-------- Records supplied --------
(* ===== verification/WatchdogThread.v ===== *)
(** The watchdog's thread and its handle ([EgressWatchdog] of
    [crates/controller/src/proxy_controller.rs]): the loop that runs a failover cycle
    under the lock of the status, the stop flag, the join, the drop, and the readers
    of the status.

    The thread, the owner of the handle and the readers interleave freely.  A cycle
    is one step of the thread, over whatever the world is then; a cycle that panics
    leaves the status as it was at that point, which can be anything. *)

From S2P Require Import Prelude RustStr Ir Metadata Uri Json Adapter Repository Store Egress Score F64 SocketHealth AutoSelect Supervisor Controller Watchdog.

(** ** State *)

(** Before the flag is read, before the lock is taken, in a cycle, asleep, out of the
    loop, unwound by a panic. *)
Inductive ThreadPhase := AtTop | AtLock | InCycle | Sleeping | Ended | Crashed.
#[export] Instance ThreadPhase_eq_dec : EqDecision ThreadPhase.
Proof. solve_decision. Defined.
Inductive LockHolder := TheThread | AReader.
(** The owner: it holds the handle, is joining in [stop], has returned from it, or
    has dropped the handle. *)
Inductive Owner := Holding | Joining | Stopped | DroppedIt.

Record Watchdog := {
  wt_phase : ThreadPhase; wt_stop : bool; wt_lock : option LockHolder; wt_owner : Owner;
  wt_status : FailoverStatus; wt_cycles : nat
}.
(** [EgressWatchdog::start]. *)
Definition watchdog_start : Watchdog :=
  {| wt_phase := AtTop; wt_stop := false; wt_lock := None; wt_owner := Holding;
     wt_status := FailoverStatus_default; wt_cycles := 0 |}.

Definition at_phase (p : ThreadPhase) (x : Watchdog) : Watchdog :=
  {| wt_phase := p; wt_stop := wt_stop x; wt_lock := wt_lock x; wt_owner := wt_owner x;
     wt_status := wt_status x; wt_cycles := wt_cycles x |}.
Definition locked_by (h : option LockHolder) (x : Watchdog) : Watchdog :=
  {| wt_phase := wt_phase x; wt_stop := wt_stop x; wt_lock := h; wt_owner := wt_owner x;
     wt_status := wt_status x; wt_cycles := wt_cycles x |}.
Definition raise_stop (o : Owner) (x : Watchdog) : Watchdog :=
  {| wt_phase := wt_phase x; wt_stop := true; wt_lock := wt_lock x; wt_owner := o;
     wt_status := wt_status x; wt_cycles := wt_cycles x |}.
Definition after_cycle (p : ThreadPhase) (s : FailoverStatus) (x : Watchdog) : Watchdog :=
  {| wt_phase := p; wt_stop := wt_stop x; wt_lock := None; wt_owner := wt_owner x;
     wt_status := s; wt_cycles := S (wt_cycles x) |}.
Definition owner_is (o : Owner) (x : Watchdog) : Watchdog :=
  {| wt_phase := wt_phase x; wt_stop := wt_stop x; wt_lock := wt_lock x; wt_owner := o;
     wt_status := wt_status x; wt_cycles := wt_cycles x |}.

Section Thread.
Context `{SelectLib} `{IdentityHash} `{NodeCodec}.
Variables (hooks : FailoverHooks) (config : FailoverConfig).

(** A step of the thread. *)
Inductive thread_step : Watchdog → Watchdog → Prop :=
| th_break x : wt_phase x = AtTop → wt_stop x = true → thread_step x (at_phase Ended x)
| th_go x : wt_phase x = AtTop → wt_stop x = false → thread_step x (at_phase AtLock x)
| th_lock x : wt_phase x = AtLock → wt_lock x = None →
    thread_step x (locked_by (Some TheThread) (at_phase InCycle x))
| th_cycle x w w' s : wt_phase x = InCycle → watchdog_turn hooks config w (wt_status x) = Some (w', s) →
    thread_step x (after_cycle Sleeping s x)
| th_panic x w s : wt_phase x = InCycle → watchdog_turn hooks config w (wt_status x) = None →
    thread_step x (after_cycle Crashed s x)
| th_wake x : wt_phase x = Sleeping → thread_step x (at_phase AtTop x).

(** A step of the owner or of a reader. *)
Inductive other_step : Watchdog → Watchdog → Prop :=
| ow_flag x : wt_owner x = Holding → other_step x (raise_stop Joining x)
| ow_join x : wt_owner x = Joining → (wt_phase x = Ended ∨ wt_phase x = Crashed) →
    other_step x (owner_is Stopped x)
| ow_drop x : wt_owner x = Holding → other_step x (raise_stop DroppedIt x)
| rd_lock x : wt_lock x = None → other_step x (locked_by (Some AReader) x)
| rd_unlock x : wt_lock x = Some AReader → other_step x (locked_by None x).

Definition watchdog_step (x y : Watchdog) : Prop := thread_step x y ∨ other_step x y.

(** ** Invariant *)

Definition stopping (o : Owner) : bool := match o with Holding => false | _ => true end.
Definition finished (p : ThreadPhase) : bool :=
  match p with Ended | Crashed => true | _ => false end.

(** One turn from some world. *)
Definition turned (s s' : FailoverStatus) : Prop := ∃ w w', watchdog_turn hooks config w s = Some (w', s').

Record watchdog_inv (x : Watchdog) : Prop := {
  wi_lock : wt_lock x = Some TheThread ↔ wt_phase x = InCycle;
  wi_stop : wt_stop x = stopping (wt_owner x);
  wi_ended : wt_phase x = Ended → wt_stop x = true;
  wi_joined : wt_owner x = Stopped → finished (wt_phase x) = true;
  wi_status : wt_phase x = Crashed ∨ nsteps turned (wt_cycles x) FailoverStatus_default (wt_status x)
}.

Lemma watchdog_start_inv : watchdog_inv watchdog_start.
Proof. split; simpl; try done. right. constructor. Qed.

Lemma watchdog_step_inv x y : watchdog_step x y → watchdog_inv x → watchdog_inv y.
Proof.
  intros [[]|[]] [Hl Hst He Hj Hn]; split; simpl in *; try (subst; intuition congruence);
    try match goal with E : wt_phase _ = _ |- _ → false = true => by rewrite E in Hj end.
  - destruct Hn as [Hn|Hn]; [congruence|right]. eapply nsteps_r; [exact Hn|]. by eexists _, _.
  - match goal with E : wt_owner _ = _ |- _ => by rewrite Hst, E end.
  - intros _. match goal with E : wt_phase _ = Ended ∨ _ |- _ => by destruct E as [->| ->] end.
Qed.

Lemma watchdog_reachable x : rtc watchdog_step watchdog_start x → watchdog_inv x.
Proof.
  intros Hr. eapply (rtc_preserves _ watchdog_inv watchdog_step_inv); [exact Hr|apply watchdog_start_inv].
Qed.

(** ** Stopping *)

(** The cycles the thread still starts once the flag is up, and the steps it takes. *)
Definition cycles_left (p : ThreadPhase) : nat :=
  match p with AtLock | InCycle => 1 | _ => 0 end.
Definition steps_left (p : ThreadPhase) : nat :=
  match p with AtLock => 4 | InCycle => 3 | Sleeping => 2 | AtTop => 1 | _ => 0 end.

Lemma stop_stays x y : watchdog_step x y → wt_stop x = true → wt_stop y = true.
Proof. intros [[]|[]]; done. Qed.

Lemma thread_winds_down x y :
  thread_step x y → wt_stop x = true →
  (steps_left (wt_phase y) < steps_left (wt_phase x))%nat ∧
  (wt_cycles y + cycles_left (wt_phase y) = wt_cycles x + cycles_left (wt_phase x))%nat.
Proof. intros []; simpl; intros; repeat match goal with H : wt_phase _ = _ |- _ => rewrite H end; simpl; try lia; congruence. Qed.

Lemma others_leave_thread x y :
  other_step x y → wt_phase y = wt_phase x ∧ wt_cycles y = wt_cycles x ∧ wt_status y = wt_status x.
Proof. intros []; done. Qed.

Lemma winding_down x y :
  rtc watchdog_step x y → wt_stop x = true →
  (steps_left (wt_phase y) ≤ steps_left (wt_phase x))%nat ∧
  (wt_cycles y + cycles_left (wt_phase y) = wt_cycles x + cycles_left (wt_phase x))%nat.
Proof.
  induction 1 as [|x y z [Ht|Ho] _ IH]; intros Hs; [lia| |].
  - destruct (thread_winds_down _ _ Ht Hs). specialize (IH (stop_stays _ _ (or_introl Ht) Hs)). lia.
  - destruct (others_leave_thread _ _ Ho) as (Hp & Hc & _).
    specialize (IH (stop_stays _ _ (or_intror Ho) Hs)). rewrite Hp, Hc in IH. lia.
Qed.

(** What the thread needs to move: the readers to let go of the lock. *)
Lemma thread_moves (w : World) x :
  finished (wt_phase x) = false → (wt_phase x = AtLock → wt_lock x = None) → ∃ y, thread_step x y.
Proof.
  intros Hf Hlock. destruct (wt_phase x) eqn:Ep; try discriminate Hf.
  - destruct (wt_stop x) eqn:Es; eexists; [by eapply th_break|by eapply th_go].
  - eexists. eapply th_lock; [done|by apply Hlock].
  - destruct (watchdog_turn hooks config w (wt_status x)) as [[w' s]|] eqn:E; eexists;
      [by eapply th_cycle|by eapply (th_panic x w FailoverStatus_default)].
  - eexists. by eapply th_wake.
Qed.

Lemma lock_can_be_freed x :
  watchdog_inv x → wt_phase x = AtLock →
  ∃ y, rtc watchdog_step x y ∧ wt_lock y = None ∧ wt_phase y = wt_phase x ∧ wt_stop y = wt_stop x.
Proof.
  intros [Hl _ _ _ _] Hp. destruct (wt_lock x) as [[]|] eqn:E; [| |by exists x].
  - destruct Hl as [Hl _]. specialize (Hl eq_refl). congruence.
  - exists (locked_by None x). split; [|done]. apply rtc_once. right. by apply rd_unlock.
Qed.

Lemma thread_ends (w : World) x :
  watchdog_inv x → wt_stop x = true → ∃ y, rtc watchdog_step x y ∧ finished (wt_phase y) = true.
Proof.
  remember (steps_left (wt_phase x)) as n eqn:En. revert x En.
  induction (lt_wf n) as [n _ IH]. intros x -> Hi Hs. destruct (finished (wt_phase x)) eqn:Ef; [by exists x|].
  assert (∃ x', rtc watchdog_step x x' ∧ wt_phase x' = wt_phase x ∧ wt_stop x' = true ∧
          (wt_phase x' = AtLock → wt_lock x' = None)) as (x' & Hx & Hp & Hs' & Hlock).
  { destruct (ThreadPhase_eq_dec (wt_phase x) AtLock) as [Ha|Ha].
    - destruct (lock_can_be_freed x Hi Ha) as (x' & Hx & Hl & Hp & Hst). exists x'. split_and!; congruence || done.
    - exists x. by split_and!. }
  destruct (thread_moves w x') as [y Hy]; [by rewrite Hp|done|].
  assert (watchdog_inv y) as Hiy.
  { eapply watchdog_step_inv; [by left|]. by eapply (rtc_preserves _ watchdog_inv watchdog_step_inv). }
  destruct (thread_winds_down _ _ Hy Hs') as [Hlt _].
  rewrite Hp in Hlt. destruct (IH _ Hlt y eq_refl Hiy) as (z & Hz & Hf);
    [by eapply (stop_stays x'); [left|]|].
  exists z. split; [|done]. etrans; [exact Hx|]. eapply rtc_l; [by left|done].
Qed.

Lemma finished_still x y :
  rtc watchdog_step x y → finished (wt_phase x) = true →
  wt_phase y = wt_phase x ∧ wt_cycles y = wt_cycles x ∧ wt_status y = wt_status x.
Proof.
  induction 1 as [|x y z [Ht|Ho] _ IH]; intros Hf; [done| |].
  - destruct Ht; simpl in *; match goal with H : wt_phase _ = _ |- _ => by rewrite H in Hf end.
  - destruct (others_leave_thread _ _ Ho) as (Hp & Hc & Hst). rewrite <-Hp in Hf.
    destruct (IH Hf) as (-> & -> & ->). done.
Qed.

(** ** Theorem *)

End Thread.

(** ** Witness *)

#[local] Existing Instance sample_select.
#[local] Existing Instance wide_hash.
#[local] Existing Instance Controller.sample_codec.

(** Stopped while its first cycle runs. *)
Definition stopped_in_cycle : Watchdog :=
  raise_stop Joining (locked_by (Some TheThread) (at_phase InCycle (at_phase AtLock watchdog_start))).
--------
Assignment = Return the material exactly as it stands above, but only from its first line to the line containing "of the status.", both ends included.

Task solution =
(* ===== verification/WatchdogThread.v ===== *)
(** The watchdog's thread and its handle ([EgressWatchdog] of
    [crates/controller/src/proxy_controller.rs]): the loop that runs a failover cycle
    under the lock of the status, the stop flag, the join, the drop, and the readers
    of the status.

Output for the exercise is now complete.